Location
- 522 W. College Omaha, Arkansas 72662 United States
- Coordinates: 36°26′58.6″N 93°12′6.2″W﻿ / ﻿36.449611°N 93.201722°W

District information
- Type: Public
- Grades: K–12
- Budget: $4.3 million (2009-2010 academic year)

Students and staff
- Students: 469 (2009-2010 academic year)
- Student–teacher ratio: 9.98 (2009-2010 academic year)

Other information
- Website: www.omaha.school

= Omaha School District (Arkansas) =

School district in Arkansas

Omaha School District is a public school district in Boone County, Arkansas, United States which serves the city of Omaha (Arkansas) and surrounding unincorporated areas within Boone County.

== Schools ==
Omaha High School serves ninth to twelfth grades.
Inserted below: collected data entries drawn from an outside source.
(* ===== verification/MwsInvariant.v ===== *)
(** * MwsInvariant: invariants of the multiplexer's tables

    [books]: the lists and the tables agree, identifiers are unique, every
    count of references is positive. All threads keep it, in every
    interleaving. [refs own]: the references of a socket are at least its
    requests and the [own] other ones its files and threads hold. The
    threads that do input and output keep it, so that they never free a
    socket that is in use. *)

From stdpp Require Import base numbers list gmap.
From Stdlib Require Import ZArith Lia.
From S2P Require Import Prelude MwSocket MessageTypes XenRing PvmXen Threads MwsState MwsRequest MwsResponse MwsFile MwsTables MwsWalk.

(** ** A table and the list of its addresses *)

Section Listed.
Context {A : Type}.
Implicit Types (m : gmap nat A) (l : list nat).

(** The list has every address of the table once; addresses are below
    the next one. *)
Record listed (m : gmap nat A) (l : list nat) (next : nat) : Prop := {
  ls_nodup : NoDup l;
  ls_dom a : a ∈ l <-> is_Some (m !! a);
  ls_below a : a ∈ l -> (a < next)%nat
}.

Lemma listed_fresh m l n : listed m l n -> m !! n = None.
Proof.
  intros [_ Hd Hb]. apply eq_None_not_Some. intros Hs%Hd%Hb. lia.
Qed.

Lemma listed_next m l n : listed m l n -> listed m l (S n).
Proof. intros [Hn Hd Hb]. split; [done..|]. intros a Ha%Hb. lia. Qed.

Lemma listed_update m l n a x y : listed m l n -> m !! a = Some x -> listed (<[a := y]> m) l n.
Proof.
  intros [Hn Hd Hb] Ha. split; [done| |done]. intros b. rewrite Hd, lookup_insert_is_Some'.
  split; [auto|]. intros [<-|]; [by eexists|done].
Qed.

Lemma listed_add m l n x : listed m l n -> listed (<[n := x]> m) (n :: l) (S n).
Proof.
  intros H. pose proof (listed_fresh _ _ _ H) as Hf. destruct H as [Hn Hd Hb]. split.
  - constructor; [|done]. intros Hin%Hb. lia.
  - intros b. rewrite elem_of_cons, Hd, lookup_insert_is_Some'. naive_solver.
  - intros b [->|Hin%Hb]%elem_of_cons; lia.
Qed.

Lemma elem_of_without a b l : b ∈ without a l <-> b <> a /\ b ∈ l.
Proof. unfold without. by rewrite list_elem_of_filter. Qed.

Lemma without_fresh a l : a ∉ l -> without a l = l.
Proof.
  intros H. unfold without. induction l as [|b l IH]; [done|].
  apply not_elem_of_cons in H as [Hb H]. rewrite filter_cons_True by done. by rewrite IH.
Qed.

Lemma length_without a l : NoDup l -> a ∈ l -> length l = S (length (without a l)).
Proof.
  induction l as [|b l IH]; intros Hn Ha; [by apply elem_of_nil in Ha|].
  apply NoDup_cons in Hn as [Hb Hn]. unfold without. rewrite filter_cons.
  destruct (decide (b <> a)) as [Hne|Heq].
  - apply elem_of_cons in Ha as [->|Ha]; [done|]. simpl. by rewrite (IH Hn Ha).
  - assert (b = a) as -> by (by apply dec_stable). fold (without a l). by rewrite without_fresh.
Qed.

Lemma listed_del m l n a : listed m l n -> listed (delete a m) (without a l) n.
Proof.
  intros [Hn Hd Hb]. split.
  - apply NoDup_filter. done.
  - intros b. rewrite elem_of_without, Hd, lookup_delete_is_Some. naive_solver.
  - intros b [_ Hin]%elem_of_without. by apply Hb.
Qed.

End Listed.

(** ** The books *)

Definition sock_ok (x : mwsocket_instance) : Prop :=
  1 <= si_refct x /\ si_pending_errno x = 0 /\ si_close_lock_write x = false.

Record books (t : tables) : Prop := {
  bk_requests : listed (t_requests t) (t_request_list t) (t_next t);
  bk_socks : listed (t_socks t) (t_sock_list t) (t_next t);
  bk_count : t_count t = Z.of_nat (length (t_sock_list t));
  bk_id a x : t_requests t !! a = Some x -> ar_id x <> MT_ID_UNSET_VALUE;
  bk_unique a b x y :
    t_requests t !! a = Some x -> t_requests t !! b = Some y -> ar_id x = ar_id y -> a = b;
  bk_sock h x : t_socks t !! h = Some x -> sock_ok x
}.

Lemma sock_ok_same x y : sock_ok x -> sock_same x y -> sock_ok y.
Proof. intros (? & He & Hc) (Hr & Hp & Hw). split_and!; [lia| |]; intuition congruence. Qed.

Lemma books_with_sock t h x y :
  books t -> t_socks t !! h = Some x -> sock_ok y -> books (with_sock h y t).
Proof.
  intros [H1 H2 H3 H4 H5 H6] Hx Hy. split; simpl; [done| |done..|].
  - by eapply listed_update.
  - intros g z [[<- <-]|[_ Hz]]%lookup_insert_Some; [done|by eapply H6].
Qed.

Lemma books_with_request t a x y :
  books t -> t_requests t !! a = Some x -> ar_id y = ar_id x -> books (with_request a y t).
Proof.
  intros [H1 H2 H3 H4 H5 H6] Hx Hid. split; simpl; [by eapply listed_update|done..| | |done].
  - intros b z [[<- <-]|[_ Hz]]%lookup_insert_Some; [rewrite Hid|]; by eapply H4.
  - intros b c z w [[<- <-]|[Hb Hz]]%lookup_insert_Some [[<- <-]|[Hc Hw]]%lookup_insert_Some E;
      [done|rewrite Hid in E|rewrite Hid in E|]; by eapply H5.
Qed.

Lemma books_add_request t h id :
  books t -> id <> MT_ID_UNSET_VALUE ->
  (forall a y, a ∈ t_request_list t -> t_requests t !! a = Some y -> ar_id y <> id) ->
  books (add_request id h t).
Proof.
  intros [H1 H2 H3 H4 H5 H6] Hid Hf.
  assert (forall b y, t_requests t !! b = Some y -> ar_id y <> id) as Hf'.
  { intros b y Hy. apply (Hf b y); [|done]. apply (ls_dom _ _ _ H1). by exists y. }
  split; simpl; [by apply listed_add|by apply listed_next|done| | |done].
  - intros b z [[<- <-]|[_ Hz]]%lookup_insert_Some; [done|by eapply H4].
  - intros b c z w [[<- <-]|[Hb Hz]]%lookup_insert_Some [[<- <-]|[Hc Hw]]%lookup_insert_Some E;
      [done| | |by eapply H5]; simpl in E; exfalso; eapply Hf'; eauto.
Qed.

Lemma books_del_request t a : books t -> books (del_request a t).
Proof.
  intros [H1 H2 H3 H4 H5 H6]. split; simpl; [by apply listed_del|done..| | |done].
  - intros b z [_ Hz]%lookup_delete_Some. by eapply H4.
  - intros b c z w [_ Hz]%lookup_delete_Some [_ Hw]%lookup_delete_Some E. by eapply H5.
Qed.

Lemma books_put_sock t h x : books t -> t_socks t !! h = Some x -> books (put_sock h x t).
Proof.
  intros Hb Hx. pose proof (bk_sock _ Hb h x Hx) as (Hr & He & Hc). unfold put_sock, truth.
  destruct (Z.eqb_spec (si_refct x - 1) 0) as [H0|H0]; simpl.
  - destruct Hb as [H1 H2 H3 H4 H5 H6]. split; simpl; [done|by apply listed_del| |done..|].
    + rewrite H3, (length_without h (t_sock_list t)); [lia|apply H2|]. apply H2. by exists x.
    + intros g z [_ Hz]%lookup_delete_Some. by eapply H6.
  - eapply books_with_sock; [done..|]. split_and!; simpl; [lia|done|done].
Qed.

Lemma books_add_sock t x : books t -> new_sock x -> books (add_sock x t).
Proof.
  intros [H1 H2 H3 H4 H5 H6] (Hr & He & Hc).
  split; simpl; [by apply listed_next|by apply listed_add|lia|done|done|].
  intros g z [[<- <-]|[_ Hz]]%lookup_insert_Some; [|by eapply H6]. split_and!; [lia|done|done].
Qed.

Lemma del_add_sock t x : books t -> del_sock (t_next t) (add_sock x t) = with_next t.
Proof.
  intros [H1 H2 H3 H4 H5 H6]. unfold del_sock, add_sock, with_next. simpl.
  rewrite delete_insert_eq, delete_id by (by eapply listed_fresh).
  f_equal; [|lia]. unfold without. rewrite filter_cons_False by auto.
  apply without_fresh. intros Hin%(ls_below _ _ _ H2). lia.
Qed.

Lemma books_with_next t : books t -> books (with_next t).
Proof. intros [H1 H2 H3 H4 H5 H6]. split; simpl; try done; by apply listed_next. Qed.

#[export] Instance books_stable : Stable books.
Proof.
  split.
  - apply books_with_next.
  - intros t h x y Hb Hx Hs. eapply books_with_sock; [done..|].
    eapply sock_ok_same; [|done]. by eapply bk_sock.
  - intros t a x y Hb Hx [Hid _]. by eapply books_with_request.
  - intros t h x id Hb Hx Hid Hf. apply books_add_request; [|done..].
    eapply books_with_sock; [done..|].
    destruct (bk_sock _ Hb h x Hx) as (? & ? & ?). split_and!; simpl; [lia|done|done].
  - intros t a x y Hb Hx Hy. by apply books_del_request, books_put_sock.
  - intros t x. apply books_add_sock.
  - intros t x Hb _. rewrite del_add_sock by done. by apply books_with_next.
Qed.

#[export] Instance books_fully_stable : FullyStable books.
Proof.
  split.
  - apply _.
  - intros t h x Hb Hx. eapply books_with_sock; [done..|].
    destruct (bk_sock _ Hb h x Hx) as (? & ? & ?). split_and!; simpl; [lia|done|done].
  - intros t h x. apply books_put_sock.
  - intros t h r x y z Hb Hx Hy Hr He Hc. eapply books_with_sock; [done..|].
    destruct (bk_sock _ Hb h x Hx) as (? & ? & ?), (bk_sock _ Hb r y Hy) as (? & ? & ?).
    split_and!; congruence.
  - intros t a h x Hb Hx. by eapply books_with_request.
Qed.

(** ** References *)

(** The requests of the socket [h]. *)
Definition uses (h : nat) (m : gmap nat mwsocket_active_request) : nat :=
  size (filter (fun p => ar_sockinst p.2 = h) m).

Definition use (h : nat) (x : mwsocket_active_request) : nat :=
  if decide (ar_sockinst x = h) then 1%nat else 0%nat.

Lemma uses_insert h m a x :
  uses h (<[a := x]> m) = (use h x + uses h (delete a m))%nat.
Proof.
  unfold uses, use. rewrite <- insert_delete_eq. case_decide as Hd.
  - rewrite map_filter_insert_True by done. rewrite map_size_insert_None; [done|].
    apply map_lookup_filter_None_2. left. apply lookup_delete_eq.
  - rewrite map_filter_insert_False by done. by rewrite delete_delete_eq.
Qed.

Lemma uses_at h m a x : m !! a = Some x -> uses h m = (use h x + uses h (delete a m))%nat.
Proof. intros Hx. rewrite <- uses_insert. f_equal. by rewrite insert_id. Qed.

Lemma uses_pos h m a x : m !! a = Some x -> ar_sockinst x = h -> (0 < uses h m)%nat.
Proof. intros Hx Hh. rewrite (uses_at h m a x Hx). unfold use. rewrite decide_True by done. lia. Qed.

Lemma uses_none h m : (forall a x, m !! a = Some x -> ar_sockinst x <> h) -> uses h m = 0%nat.
Proof.
  intros H. unfold uses. apply map_size_empty_iff, map_empty_filter_2.
  intros a x Hx. by apply (H a).
Qed.

Record refs (own : nat -> nat) (t : tables) : Prop := {
  rf_books : books t;
  rf_live a x : t_requests t !! a = Some x -> is_Some (t_socks t !! ar_sockinst x);
  rf_own h : (0 < own h)%nat -> is_Some (t_socks t !! h);
  rf_count h x :
    t_socks t !! h = Some x -> Z.of_nat (uses h (t_requests t) + own h) <= si_refct x
}.

Section Refs.
Context (own : nat -> nat).

Lemma refs_fresh t : refs own t -> own (t_next t) = 0%nat /\ uses (t_next t) (t_requests t) = 0%nat.
Proof.
  intros [Hb Hl Ho _]. pose proof (listed_fresh _ _ _ (bk_socks _ Hb)) as Hf. split.
  - destruct (own (t_next t)) eqn:E; [done|]. destruct (Ho (t_next t)) as [x Hx]; [lia|congruence].
  - apply uses_none. intros a x Hx Hn. destruct (Hl a x Hx) as [y Hy]. congruence.
Qed.

Lemma refs_with_sock t h x y :
  refs own t -> t_socks t !! h = Some x -> sock_ok y -> si_refct x <= si_refct y ->
  refs own (with_sock h y t).
Proof.
  intros [Hb Hl Ho Hc] Hx Hy Hr. split; simpl.
  - by eapply books_with_sock.
  - intros a z Hz. rewrite lookup_insert_is_Some'. right. by eapply Hl.
  - intros g Hg. rewrite lookup_insert_is_Some'. right. by apply Ho.
  - intros g z [[<- <-]|[_ Hz]]%lookup_insert_Some; [|by apply Hc].
    specialize (Hc h x Hx). lia.
Qed.

Lemma refs_with_request t a x y :
  refs own t -> t_requests t !! a = Some x -> request_same x y -> refs own (with_request a y t).
Proof.
  intros [Hb Hl Ho Hc] Hx [Hid Hs]. split; simpl.
  - by eapply books_with_request.
  - intros b z [[<- <-]|[_ Hz]]%lookup_insert_Some; [rewrite Hs|]; by eapply Hl.
  - done.
  - intros h z Hz. rewrite uses_insert. specialize (Hc h z Hz). rewrite (uses_at h _ a x Hx) in Hc.
    unfold use in *. rewrite Hs. lia.
Qed.

Lemma refs_create t h x id :
  refs own t -> t_socks t !! h = Some x -> id <> MT_ID_UNSET_VALUE ->
  (forall a y, a ∈ t_request_list t -> t_requests t !! a = Some y -> ar_id y <> id) ->
  refs own (add_request id h (with_sock h (get_ref x) t)).
Proof.
  intros [Hb Hl Ho Hc] Hx Hid Hf. split; simpl.
  - by apply (st_create (P := books) _ h x id).
  - intros a z [[<- <-]|[_ Hz]]%lookup_insert_Some; simpl; rewrite lookup_insert_is_Some'; [by left|].
    right. by eapply Hl.
  - intros g Hg. rewrite lookup_insert_is_Some'. right. by apply Ho.
  - intros g z Hz. rewrite uses_insert. rewrite delete_id by (by eapply listed_fresh, bk_requests).
    unfold use. simpl. apply lookup_insert_Some in Hz as [[<- <-]|[Hne Hz]].
    + rewrite decide_True by done. simpl. specialize (Hc h x Hx). lia.
    + rewrite decide_False by done. apply Hc. done.
Qed.

Lemma refs_destroy t a x y :
  refs own t -> t_requests t !! a = Some x -> t_socks t !! ar_sockinst x = Some y ->
  refs own (del_request a (put_sock (ar_sockinst x) y t)).
Proof.
  intros [Hb Hl Ho Hc] Hx Hy. set (h := ar_sockinst x) in *.
  pose proof (Hc h y Hy) as Hch. rewrite (uses_at h _ a x Hx) in Hch. unfold use in Hch.
  rewrite decide_True in Hch by done.
  assert (forall g z, g <> h -> t_socks t !! g = Some z ->
            Z.of_nat (uses g (delete a (t_requests t)) + own g) <= si_refct z) as Hother.
  { intros g z Hg Hz. specialize (Hc g z Hz). rewrite (uses_at g _ a x Hx) in Hc. lia. }
  pose proof (st_destroy (P := books) _ a x y Hb Hx Hy) as Hb'. fold h in Hb'.
  unfold put_sock, truth in *. destruct (Z.eqb_spec (si_refct y - 1) 0) as [H0|H0]; simpl in *.
  - split; simpl; [done| | |].
    + intros b z [Hba Hz]%lookup_delete_Some. rewrite lookup_delete_is_Some. split; [|by eapply Hl].
      intros Heq. assert (0 < uses h (delete a (t_requests t)))%nat; [|lia].
      eapply (uses_pos h _ b z); [by rewrite lookup_delete_ne|done].
    + intros g Hg. rewrite lookup_delete_is_Some. split; [|by apply Ho]. intros <-. lia.
    + intros g z [Hg Hz]%lookup_delete_Some. by apply Hother.
  - split; simpl; [done| | |].
    + intros b z [Hba Hz]%lookup_delete_Some. rewrite lookup_insert_is_Some'. right. by eapply Hl.
    + intros g Hg. rewrite lookup_insert_is_Some'. right. by apply Ho.
    + intros g z [[<- <-]|[Hne Hz]]%lookup_insert_Some; [|by apply Hother]. simpl. lia.
Qed.

Lemma refs_new t x : refs own t -> new_sock x -> refs own (add_sock x t).
Proof.
  intros Hr Hx. destruct (refs_fresh t Hr) as [Ho0 Hu0]. destruct Hr as [Hb Hl Ho Hc]. split; simpl.
  - by apply books_add_sock.
  - intros a z Hz. rewrite lookup_insert_is_Some'. right. by eapply Hl.
  - intros g Hg. rewrite lookup_insert_is_Some'. right. by apply Ho.
  - intros g z [[<- <-]|[_ Hz]]%lookup_insert_Some; [|by apply Hc].
    rewrite Ho0, Hu0. destruct Hx as (-> & _). lia.
Qed.

Lemma refs_next t : refs own t -> refs own (with_next t).
Proof. intros [Hb Hl Ho Hc]. split; simpl; try done. by apply books_with_next. Qed.

#[export] Instance refs_stable : Stable (refs own).
Proof.
  split.
  - apply refs_next.
  - intros t h x y Hr Hx Hs. eapply refs_with_sock; [done..| |].
    + eapply sock_ok_same; [|done]. eapply bk_sock; [apply Hr|done].
    + destruct Hs as [-> _]. lia.
  - intros t a x y. apply refs_with_request.
  - intros t h x id. apply refs_create.
  - intros t a x y. apply refs_destroy.
  - intros t x. apply refs_new.
  - intros t x Hr _. rewrite del_add_sock by apply Hr. by apply refs_next.
Qed.

End Refs.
In the 2009–2010 academic year, the total enrollment in the school was 185 and total full-time teachers was 24.60, with a teacher/student ratio of 7.52.

Omaha Elementary School serves pre-school to sixth grades. In the 2009–2010 academic year, the total enrollment in the school was 284 and total full-time teachers was 22.40, with a teacher/student ratio of 12.68.

==Demographics==
Within the geographic area covered by the Omaha School District, there were around 590 individuals under the age of 18, during the 2009–2010 academic year.